* **Material provided**
★ ★ ★ ★ ★ ★ ★

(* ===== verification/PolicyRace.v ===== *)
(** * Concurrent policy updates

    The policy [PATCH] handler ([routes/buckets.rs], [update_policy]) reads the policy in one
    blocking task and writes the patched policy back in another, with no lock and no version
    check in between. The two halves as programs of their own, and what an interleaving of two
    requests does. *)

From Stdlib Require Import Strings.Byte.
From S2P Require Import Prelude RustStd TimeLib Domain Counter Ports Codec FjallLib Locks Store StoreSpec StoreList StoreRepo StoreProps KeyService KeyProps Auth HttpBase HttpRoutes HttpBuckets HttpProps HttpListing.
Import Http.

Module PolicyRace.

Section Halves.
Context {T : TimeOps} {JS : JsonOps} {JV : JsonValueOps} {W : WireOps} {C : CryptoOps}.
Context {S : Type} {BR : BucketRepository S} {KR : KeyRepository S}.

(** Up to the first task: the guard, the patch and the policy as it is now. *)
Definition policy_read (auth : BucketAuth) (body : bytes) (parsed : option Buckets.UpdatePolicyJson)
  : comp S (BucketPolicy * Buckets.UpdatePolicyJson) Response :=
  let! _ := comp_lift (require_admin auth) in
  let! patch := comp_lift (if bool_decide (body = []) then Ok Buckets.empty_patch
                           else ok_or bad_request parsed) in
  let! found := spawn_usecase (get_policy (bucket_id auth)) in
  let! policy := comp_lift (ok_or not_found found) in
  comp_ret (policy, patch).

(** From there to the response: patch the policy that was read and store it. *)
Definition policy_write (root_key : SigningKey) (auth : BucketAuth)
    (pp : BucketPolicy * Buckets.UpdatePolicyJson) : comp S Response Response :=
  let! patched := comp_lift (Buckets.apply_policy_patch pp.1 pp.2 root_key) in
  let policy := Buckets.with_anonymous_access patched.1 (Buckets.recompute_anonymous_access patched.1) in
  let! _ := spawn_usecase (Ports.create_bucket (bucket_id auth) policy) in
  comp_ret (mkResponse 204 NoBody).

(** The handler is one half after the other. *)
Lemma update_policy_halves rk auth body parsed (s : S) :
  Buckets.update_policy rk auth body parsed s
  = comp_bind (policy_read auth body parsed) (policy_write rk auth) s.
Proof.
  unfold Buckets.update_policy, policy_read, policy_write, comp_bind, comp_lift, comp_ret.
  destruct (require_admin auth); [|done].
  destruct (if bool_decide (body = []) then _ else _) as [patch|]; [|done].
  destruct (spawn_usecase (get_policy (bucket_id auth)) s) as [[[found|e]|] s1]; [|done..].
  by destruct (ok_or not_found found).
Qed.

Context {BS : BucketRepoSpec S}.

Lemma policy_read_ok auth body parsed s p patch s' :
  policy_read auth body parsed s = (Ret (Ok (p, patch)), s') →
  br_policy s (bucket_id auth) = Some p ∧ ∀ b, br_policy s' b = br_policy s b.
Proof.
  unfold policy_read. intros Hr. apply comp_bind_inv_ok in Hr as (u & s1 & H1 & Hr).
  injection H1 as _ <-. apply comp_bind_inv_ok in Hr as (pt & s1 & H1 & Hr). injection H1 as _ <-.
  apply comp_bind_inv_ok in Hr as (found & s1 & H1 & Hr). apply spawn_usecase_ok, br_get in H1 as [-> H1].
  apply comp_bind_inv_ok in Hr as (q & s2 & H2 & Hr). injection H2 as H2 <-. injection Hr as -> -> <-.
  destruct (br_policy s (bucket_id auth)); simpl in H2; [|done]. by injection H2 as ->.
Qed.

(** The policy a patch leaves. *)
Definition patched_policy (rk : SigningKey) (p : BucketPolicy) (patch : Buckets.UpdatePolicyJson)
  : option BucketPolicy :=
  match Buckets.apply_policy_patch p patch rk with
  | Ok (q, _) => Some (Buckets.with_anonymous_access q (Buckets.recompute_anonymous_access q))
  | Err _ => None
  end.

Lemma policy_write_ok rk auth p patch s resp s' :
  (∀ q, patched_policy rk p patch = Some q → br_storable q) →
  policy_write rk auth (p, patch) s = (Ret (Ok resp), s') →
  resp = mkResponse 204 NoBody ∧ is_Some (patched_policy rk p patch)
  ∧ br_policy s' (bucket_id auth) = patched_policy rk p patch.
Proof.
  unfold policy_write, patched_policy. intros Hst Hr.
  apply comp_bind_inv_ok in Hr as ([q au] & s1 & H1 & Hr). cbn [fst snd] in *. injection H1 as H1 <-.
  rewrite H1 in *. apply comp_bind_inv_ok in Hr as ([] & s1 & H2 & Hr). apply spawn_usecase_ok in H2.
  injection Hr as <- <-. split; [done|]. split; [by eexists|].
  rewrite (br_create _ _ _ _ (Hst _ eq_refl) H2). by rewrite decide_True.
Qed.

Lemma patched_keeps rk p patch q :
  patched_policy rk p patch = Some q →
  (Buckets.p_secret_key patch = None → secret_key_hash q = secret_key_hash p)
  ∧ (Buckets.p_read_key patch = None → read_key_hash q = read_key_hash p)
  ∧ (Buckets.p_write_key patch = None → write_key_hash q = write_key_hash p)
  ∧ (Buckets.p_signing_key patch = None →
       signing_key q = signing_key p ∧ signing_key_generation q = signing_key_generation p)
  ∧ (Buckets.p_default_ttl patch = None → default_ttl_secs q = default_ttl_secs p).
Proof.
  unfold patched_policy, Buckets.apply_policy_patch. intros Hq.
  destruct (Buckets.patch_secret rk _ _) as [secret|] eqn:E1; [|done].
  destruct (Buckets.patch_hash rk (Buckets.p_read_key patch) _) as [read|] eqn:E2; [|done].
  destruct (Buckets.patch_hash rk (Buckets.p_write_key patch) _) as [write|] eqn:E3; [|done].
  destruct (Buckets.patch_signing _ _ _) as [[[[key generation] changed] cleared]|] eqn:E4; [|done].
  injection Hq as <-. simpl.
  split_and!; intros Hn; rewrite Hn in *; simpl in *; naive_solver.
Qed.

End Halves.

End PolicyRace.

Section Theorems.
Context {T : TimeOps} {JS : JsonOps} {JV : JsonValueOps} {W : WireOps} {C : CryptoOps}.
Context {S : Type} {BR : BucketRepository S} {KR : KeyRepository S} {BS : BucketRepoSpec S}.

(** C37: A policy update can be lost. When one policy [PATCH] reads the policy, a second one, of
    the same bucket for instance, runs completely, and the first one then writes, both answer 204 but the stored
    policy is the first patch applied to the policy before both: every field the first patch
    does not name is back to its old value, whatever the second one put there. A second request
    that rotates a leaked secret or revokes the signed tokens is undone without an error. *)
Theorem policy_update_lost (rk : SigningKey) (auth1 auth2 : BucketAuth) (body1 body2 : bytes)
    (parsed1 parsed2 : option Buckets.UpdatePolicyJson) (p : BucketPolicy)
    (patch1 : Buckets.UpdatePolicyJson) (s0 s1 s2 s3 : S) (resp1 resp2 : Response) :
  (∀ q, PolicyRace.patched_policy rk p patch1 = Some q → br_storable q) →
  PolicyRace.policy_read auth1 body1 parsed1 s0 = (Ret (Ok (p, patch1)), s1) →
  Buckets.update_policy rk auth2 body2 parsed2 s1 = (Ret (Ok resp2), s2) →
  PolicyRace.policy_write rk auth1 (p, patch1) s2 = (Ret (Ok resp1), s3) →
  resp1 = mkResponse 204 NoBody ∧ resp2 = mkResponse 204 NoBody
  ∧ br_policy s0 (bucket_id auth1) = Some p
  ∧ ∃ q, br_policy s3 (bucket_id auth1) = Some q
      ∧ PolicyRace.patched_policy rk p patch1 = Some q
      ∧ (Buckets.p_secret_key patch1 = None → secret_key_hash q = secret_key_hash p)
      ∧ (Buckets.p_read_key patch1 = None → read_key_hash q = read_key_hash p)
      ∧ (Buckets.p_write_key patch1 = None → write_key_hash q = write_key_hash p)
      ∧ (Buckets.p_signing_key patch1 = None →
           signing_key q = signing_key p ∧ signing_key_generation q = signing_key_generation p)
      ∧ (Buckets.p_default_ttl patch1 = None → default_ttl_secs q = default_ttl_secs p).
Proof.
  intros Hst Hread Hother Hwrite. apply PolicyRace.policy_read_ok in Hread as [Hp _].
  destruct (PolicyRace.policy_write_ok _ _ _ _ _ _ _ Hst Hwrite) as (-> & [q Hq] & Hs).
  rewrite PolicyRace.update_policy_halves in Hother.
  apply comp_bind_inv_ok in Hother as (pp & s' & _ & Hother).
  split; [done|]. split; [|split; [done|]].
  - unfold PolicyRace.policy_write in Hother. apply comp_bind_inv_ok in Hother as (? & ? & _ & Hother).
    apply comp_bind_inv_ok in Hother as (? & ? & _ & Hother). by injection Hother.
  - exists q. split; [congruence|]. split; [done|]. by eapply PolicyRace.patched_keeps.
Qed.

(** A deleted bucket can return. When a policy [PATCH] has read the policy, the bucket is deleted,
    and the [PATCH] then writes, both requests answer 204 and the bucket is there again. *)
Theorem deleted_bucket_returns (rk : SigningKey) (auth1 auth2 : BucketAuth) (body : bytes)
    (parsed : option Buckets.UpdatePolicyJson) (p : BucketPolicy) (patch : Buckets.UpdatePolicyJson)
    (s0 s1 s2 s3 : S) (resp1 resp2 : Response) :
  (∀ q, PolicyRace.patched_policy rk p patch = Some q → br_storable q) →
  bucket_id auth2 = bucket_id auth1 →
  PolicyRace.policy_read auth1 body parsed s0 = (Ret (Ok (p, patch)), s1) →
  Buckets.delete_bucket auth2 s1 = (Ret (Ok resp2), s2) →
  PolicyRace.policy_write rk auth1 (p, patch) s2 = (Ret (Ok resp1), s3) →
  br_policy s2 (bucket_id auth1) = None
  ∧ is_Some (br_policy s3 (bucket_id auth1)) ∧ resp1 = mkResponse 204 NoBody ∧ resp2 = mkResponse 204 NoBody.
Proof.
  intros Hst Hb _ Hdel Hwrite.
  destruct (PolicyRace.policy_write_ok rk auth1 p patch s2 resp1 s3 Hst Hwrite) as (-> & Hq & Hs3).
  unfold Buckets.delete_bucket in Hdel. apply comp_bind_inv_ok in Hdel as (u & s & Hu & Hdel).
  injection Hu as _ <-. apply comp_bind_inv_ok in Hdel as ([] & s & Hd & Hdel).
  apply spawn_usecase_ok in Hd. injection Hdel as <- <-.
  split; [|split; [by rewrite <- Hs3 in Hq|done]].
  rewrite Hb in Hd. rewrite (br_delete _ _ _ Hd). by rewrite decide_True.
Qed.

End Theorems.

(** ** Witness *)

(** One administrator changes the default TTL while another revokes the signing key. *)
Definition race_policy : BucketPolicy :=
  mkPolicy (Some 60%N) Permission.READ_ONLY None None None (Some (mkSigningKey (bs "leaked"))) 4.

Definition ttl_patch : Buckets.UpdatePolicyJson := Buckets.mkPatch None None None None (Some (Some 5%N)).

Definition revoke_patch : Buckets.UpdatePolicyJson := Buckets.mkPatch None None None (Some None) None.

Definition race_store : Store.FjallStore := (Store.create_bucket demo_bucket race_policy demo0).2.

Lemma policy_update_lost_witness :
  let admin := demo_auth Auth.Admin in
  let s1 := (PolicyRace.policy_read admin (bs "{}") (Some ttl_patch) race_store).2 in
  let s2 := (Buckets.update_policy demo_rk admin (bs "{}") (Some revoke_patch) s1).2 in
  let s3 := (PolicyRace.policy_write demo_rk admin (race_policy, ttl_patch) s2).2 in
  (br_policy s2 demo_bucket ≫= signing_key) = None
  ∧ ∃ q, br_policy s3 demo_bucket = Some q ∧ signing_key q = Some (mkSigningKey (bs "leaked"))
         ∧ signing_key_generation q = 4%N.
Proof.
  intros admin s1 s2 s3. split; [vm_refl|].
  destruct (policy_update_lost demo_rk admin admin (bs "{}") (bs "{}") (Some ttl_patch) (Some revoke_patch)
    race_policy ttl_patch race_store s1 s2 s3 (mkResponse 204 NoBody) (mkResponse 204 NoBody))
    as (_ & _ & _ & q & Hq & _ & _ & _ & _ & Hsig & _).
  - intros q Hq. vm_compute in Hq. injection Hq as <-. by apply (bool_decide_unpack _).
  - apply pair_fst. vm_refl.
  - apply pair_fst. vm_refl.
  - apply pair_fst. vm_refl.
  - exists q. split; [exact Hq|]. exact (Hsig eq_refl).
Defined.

★ ★ ★ ★ ★ ★ ★

* **What the task asks**
Check each line above for the word "KeyRepository", and give only the number of lines that contain it.

* **Solved problem**
2